» What the exercise asks: Find the lines below that include the word "negb" and report how many there are, with no other text.

= = = = = = =

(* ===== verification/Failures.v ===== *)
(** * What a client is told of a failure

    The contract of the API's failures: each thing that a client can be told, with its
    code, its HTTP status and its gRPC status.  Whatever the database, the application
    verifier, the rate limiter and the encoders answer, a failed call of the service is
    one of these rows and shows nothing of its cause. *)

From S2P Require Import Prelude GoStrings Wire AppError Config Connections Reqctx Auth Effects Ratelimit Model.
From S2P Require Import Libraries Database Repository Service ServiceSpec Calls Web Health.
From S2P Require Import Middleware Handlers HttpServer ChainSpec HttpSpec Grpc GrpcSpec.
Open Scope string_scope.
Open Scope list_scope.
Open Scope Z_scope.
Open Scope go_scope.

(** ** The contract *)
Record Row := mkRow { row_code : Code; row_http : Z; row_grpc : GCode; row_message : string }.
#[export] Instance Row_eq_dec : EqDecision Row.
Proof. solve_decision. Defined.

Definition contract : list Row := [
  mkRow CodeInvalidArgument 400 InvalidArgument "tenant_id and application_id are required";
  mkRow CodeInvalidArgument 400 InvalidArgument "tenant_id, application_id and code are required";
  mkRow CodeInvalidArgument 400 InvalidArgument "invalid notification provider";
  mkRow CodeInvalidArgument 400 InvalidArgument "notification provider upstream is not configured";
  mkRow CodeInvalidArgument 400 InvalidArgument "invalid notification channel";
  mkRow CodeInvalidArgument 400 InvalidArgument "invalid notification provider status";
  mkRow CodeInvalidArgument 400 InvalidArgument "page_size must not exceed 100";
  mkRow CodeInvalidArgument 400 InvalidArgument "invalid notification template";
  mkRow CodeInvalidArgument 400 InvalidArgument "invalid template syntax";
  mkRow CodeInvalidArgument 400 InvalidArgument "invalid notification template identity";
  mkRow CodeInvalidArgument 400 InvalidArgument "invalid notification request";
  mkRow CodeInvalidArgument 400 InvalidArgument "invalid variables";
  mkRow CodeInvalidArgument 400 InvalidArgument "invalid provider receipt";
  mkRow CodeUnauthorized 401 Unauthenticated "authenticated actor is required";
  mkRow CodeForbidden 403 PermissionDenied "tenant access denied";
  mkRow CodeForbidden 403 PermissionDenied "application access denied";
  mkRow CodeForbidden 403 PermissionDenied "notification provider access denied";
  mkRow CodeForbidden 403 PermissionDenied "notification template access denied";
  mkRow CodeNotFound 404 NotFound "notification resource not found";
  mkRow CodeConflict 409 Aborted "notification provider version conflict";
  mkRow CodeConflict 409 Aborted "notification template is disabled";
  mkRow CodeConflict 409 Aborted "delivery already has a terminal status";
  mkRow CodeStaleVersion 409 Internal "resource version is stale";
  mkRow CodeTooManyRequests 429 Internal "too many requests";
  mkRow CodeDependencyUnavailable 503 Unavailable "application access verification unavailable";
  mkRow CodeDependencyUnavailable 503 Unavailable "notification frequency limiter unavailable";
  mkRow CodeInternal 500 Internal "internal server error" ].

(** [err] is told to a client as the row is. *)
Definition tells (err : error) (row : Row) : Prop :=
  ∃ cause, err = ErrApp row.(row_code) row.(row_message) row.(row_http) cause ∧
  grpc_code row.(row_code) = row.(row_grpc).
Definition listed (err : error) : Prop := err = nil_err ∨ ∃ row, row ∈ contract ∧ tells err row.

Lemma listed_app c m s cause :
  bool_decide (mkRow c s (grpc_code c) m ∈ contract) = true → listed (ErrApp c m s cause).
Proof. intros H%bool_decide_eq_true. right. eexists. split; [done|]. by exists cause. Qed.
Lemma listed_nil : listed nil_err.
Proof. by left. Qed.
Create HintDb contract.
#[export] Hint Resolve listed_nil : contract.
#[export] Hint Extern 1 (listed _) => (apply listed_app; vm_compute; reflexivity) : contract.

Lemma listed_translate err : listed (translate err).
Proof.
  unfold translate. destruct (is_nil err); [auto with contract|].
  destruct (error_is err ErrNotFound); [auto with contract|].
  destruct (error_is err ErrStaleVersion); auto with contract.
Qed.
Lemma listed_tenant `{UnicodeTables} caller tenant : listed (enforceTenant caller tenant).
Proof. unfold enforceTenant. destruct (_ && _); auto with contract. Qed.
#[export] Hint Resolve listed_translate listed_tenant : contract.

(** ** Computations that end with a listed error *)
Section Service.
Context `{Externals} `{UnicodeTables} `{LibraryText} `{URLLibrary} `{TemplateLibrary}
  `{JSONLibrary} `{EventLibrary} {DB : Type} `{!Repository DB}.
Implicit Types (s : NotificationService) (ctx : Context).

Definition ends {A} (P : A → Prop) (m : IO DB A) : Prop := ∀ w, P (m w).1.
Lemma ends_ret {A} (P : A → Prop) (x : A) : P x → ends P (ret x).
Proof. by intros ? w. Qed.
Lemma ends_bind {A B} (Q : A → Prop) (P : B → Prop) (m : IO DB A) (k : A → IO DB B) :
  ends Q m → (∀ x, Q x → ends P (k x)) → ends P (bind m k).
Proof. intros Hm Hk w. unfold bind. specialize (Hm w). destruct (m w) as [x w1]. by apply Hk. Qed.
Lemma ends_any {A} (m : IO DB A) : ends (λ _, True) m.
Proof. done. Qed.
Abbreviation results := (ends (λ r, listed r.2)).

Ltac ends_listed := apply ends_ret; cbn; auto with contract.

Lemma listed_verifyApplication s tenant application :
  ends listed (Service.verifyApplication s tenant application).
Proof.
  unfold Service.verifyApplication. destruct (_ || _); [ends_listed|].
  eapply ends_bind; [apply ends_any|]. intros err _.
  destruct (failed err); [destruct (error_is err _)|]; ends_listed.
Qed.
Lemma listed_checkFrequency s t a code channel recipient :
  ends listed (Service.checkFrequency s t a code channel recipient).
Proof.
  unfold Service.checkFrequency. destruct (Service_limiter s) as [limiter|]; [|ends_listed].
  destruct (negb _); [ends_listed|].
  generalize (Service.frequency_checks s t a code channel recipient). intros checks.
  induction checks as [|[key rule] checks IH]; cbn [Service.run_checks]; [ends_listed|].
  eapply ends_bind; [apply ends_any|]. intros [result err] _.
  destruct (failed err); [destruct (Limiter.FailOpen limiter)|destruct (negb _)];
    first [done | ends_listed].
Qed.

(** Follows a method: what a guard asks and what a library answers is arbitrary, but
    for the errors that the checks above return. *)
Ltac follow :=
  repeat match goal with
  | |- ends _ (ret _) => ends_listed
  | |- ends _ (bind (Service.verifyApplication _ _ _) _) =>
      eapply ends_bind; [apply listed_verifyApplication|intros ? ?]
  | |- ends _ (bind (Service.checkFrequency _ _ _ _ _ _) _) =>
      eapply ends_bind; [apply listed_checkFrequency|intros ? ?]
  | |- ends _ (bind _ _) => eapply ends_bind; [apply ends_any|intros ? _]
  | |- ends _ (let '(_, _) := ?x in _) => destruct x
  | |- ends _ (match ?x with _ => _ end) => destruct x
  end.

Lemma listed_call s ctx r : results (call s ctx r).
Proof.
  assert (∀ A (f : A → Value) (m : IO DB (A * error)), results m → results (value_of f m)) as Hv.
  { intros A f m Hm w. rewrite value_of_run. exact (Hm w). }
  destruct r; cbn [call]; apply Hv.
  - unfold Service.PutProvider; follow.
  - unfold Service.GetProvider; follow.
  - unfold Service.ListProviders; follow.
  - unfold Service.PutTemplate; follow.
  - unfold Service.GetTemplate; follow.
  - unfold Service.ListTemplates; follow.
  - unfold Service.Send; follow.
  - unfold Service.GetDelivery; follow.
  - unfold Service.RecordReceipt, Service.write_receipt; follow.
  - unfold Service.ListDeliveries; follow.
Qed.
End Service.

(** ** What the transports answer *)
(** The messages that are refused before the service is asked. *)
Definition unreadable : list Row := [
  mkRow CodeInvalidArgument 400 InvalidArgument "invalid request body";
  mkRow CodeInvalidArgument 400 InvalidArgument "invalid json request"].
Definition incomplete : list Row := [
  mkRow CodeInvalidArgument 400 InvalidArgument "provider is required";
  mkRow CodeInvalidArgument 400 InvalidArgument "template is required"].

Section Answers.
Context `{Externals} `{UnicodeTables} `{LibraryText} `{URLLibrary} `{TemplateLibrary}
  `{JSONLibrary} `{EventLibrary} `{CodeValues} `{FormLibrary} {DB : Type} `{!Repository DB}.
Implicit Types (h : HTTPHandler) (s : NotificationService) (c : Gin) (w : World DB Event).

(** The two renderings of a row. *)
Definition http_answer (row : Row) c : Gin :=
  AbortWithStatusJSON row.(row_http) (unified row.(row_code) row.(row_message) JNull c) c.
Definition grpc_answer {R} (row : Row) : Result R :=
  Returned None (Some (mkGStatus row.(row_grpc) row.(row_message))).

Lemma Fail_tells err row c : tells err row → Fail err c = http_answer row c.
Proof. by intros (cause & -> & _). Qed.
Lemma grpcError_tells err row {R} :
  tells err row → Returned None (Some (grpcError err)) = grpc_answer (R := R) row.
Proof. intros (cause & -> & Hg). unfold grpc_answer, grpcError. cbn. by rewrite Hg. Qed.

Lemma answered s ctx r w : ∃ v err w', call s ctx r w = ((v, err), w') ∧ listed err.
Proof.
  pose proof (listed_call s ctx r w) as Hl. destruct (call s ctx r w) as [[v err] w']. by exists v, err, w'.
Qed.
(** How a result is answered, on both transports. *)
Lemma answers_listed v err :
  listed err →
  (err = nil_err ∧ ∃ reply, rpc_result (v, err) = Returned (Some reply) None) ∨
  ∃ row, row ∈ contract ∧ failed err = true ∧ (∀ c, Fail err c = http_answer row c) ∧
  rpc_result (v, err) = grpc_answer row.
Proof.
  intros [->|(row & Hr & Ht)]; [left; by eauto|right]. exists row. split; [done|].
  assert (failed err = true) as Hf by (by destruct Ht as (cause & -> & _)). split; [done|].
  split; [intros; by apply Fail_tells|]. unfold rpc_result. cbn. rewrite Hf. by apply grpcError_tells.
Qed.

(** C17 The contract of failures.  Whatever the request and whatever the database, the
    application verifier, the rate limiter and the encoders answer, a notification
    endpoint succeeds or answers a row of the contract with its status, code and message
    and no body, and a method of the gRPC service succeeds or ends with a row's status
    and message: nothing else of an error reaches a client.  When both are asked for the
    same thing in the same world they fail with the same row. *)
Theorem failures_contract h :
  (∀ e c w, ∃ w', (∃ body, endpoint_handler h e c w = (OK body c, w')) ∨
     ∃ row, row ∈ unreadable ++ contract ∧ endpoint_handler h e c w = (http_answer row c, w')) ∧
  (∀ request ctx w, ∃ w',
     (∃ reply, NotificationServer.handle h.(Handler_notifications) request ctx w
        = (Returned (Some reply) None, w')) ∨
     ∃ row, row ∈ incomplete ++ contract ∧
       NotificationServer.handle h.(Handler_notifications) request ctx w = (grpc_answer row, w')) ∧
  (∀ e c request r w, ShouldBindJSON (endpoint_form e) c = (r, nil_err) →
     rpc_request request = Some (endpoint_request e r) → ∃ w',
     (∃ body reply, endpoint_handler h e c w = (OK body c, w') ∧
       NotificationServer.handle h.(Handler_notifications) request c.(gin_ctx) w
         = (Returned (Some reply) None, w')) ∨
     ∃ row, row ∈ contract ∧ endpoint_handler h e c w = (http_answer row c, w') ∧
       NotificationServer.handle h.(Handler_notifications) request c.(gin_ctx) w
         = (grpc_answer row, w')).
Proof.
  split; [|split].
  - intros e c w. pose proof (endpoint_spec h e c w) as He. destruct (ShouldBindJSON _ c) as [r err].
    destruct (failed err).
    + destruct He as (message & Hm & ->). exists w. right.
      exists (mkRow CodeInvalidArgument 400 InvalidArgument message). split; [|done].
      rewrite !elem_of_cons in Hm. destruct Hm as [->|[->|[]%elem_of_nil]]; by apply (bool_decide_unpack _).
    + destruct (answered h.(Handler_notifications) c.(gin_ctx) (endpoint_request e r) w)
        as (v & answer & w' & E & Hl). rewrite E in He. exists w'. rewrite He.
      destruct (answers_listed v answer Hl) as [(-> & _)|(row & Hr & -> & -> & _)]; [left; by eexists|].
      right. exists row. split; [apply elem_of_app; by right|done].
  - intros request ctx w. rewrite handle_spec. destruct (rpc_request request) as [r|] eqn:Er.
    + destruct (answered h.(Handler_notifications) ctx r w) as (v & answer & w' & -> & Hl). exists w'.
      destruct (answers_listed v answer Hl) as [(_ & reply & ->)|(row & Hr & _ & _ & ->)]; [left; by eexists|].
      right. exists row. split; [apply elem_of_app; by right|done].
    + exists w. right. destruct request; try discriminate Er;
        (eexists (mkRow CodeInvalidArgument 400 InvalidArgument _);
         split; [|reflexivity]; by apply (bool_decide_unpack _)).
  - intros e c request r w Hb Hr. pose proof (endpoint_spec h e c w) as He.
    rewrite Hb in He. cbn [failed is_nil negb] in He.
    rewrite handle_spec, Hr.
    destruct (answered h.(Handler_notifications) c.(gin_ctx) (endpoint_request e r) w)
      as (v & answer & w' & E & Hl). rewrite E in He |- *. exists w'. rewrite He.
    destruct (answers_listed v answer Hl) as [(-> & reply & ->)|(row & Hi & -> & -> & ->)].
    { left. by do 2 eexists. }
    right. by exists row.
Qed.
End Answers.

= = = = = = =

» Solution to this task: 3